This isn't normally what people mean by lossy compression, though. In lossy compression (e.g. mainstream media compression like JPEG) you work out what the user doesn't value and throw it away.
vlovich123 18 days ago [-]
That’s a stretch to call it lossy. To my eye the purpose of the LSTM seems indistinguishable from a traditional compression dictionary.
And that still doesn’t show how lossless compression is tied to intelligence. The example I always like to give is, “What’s more intelligent? Reciting the US war of independence Wikipedia page verbatim every time or being able to synthesize a useful summary in your own words and provide relevant contextual information such as it’s role in the French Revolution?”
tshaddox 18 days ago [-]
These lossless compression algorithms don’t just recall a fixed string of text. Obviously that can be accomplished trivially by simply storing the text directly.
These lossless compression algorithms compress a large corpus of English text from an encyclopedia. The idea is that you can compress this text more if you know more about English grammar, the subject matter of the text, logic, etc.

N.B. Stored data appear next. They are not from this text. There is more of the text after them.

(** C7.  Start from any generator [g] whose pattern memory is configured
    to 5 entries and holds no more than that, whatever its templates: a
    fresh generator, or one whose memory is full.  Make any calls [before];
    let the next call [c] render template [t]; then make fewer than five
    calls [later], and consider one more call [next].  The pattern memory
    never holds more than 5 entries; the call [c] appended the pattern of
    [t], dropping the oldest entry if the memory was full; no candidate of
    [next] has the pattern of [t]; and if [next] falls back, it leaves the
    generator as it found it. *)
Theorem pattern_memory_bounded_and_excluding
  (g : CommentaryGenerator)
  (before : list call) (c : call) (later : list call) (next : call)
  (t : CommentaryTemplate) (text : string) :
  let g0 := after_calls before g in
  let g1 := snd (generate c g0) in
  let g2 := after_calls later g1 in
  bounded g ->
  max_pattern_memory g = 5%nat ->
  rendering_of g0 c = Some (t, text) ->
  (List.length later < 5)%nat ->
  (List.length (last_used_patterns g2) <= 5)%nat /\
  last_used_patterns g1 =
    ((if (List.length (last_used_patterns g0) <? 5)%nat
      then last_used_patterns g0
      else tl (last_used_patterns g0)) ++ [pattern t])%list /\
  (forall relevant,
     _filter_templates g2 (call_analysis next) (call_style next) = Ok relevant ->
     ~ In (pattern t) (map pattern relevant)) /\
  (rendering_of g2 next = None -> snd (generate next g2) = g2).
Proof.
  intros g0 g1 g2 Hbounded Hmax Hrender Hlater.
  destruct (after_calls_invariant before _ Hbounded) as (Hb0 & _ & Hm0).
  fold g0 in Hb0, Hm0. rewrite Hmax in Hm0.
  assert (Hg1 : g1 = forget_oldest (remember (pattern t) g0)).
  { unfold g1. rewrite generate_step, Hrender. reflexivity. }
  assert (Hb1 : bounded g1) by (apply generate_bounded, Hb0).
  assert (Hm1 : max_pattern_memory g1 = 5%nat).
  { unfold g1. destruct (generate_frame c g0) as [_ ->]. exact Hm0. }
  destruct (after_calls_invariant later _ Hb1) as (Hb2 & _ & Hm2).
  fold g2 in Hb2, Hm2. rewrite Hm1 in Hm2.
  split; [ | split; [ | split]].
  - unfold bounded in Hb2. rewrite Hm2 in Hb2. exact Hb2.
  - rewrite Hg1, forget_remember_history, Hm0.
    unfold bounded in Hb0. rewrite Hm0 in Hb0.
    destruct (Nat.ltb_spec 5 (S (List.length (last_used_patterns g0))));
      destruct (Nat.ltb_spec (List.length (last_used_patterns g0)) 5);
      try lia; try reflexivity.
    destruct (last_used_patterns g0); simpl in *; [lia | reflexivity].
  - intros relevant Hfilter Hin.
    apply in_map_iff in Hin as (t' & Hpat & Hin).
    destruct (filter_loop_excludes_history _ _ _ _ _ Hfilter t' Hin) as [_ Hnot].
    apply Hnot. rewrite Hpat.
    apply (recent_In (0 + List.length later)).
    apply recent_after_calls; [exact Hb1 | rewrite Hm1; lia | ].
    rewrite Hg1. apply recent_after_remember. rewrite Hm0. lia.
  - intros Hnone. rewrite generate_step, Hnone. reflexivity.
Qed.

(** ** Rounding *)

Lemma round_half_even_error (y : Q) :
  (- (1 # 2) <= inject_Z (Py.round_half_even y) - y <= 1 # 2)%Q.
Proof.
  unfold Py.round_half_even.
  pose proof (Qfloor_le y) as Hlo.
  pose proof (Qlt_floor y) as Hhi.
  rewrite inject_Z_plus in Hhi. change (inject_Z 1) with 1%Q in Hhi.
  destruct (y - inject_Z (Qfloor y) ?= 1 # 2)%Q eqn:E.
  - apply Qeq_alt in E.
    destruct (Z.even (Qfloor y));
      [ | rewrite inject_Z_plus; change (inject_Z 1) with 1%Q]; lra.
  - apply Qlt_alt in E. lra.
  - apply Qgt_alt in E. rewrite inject_Z_plus.
    change (inject_Z 1) with 1%Q. lra.
Qed.

Lemma round_half_even_nonneg (y : Q) :
  (0 <= y)%Q -> (0 <= Py.round_half_even y)%Z.
Proof.
  intros Hy. unfold Py.round_half_even.
  assert (Hf : (0 <= Qfloor y)%Z).
  { change 0%Z with (Qfloor (inject_Z 0)). apply Qfloor_resp_le. exact Hy. }
  destruct (y - inject_Z (Qfloor y) ?= 1 # 2)%Q;
    [destruct (Z.even (Qfloor y)) | | ]; lia.
Qed.

Lemma round_half_even_upper (y : Q) (z : Z) :
  (y <= inject_Z z)%Q -> (Py.round_half_even y <= z)%Z.
Proof.
  intros Hy.
  pose proof (round_half_even_error y) as [_ Herr].
  assert (H : (inject_Z (Py.round_half_even y) < inject_Z (z + 1))%Q)
    by (rewrite inject_Z_plus; change (inject_Z 1) with 1%Q; lra).
  rewrite <- Zlt_Qlt in H. lia.
Qed.

Lemma round2_value (x : Q) :
  (Py.round x 2 == inject_Z (Py.round_half_even (x * 100)) / 100)%Q.
Proof.
  unfold Py.round. rewrite Qred_correct. apply Qmake_Qdiv.
Qed.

I think you’re distracted by the lossless part. The only difference here between lossy and lossless compression is that the lossy algorithm also needs to generate the diff between its initial output and the real target text. Clearly a lossy algorithm with lower error needs to waste fewer bits representing that error.
vlovich123 17 days ago [-]
There’s no immediately obvious reason that you should be able to come up with a diff correction to apply to recreate loseless that is more efficient than traditional compressors. In essence you’re still stuck with the idea that you have a compression dictionary and trying to build a more efficient dictionary. It’s not clear there’s a link between that and intelligence.
canjobear 19 days ago [-]
This is standard lossless compression. None of the concepts particular to lossy compression (like rate-distortion theory) are used.
kianN 19 days ago [-]
For those wondering how it works:
> The language model predicts the probabilities of the next token. An arithmetic coder then encodes the next token according to the probabilities. [1]
It’s also mentioned that the model is configured to be deterministic, which is how I would guess the decompression is able to map a set of token likelihoods to the original token?
isn’t a LLM itself basically a compression of the texts from the internet? you can download the model and decompress the (larger) content with compute power (lossy)
kianN 19 days ago [-]
Yeah that’s exactly how I think of llms in my head: lossy compression that interpolates in order to fill in gaps. Hallucination is simply interpolation error. Which is guaranteed in lossy compression.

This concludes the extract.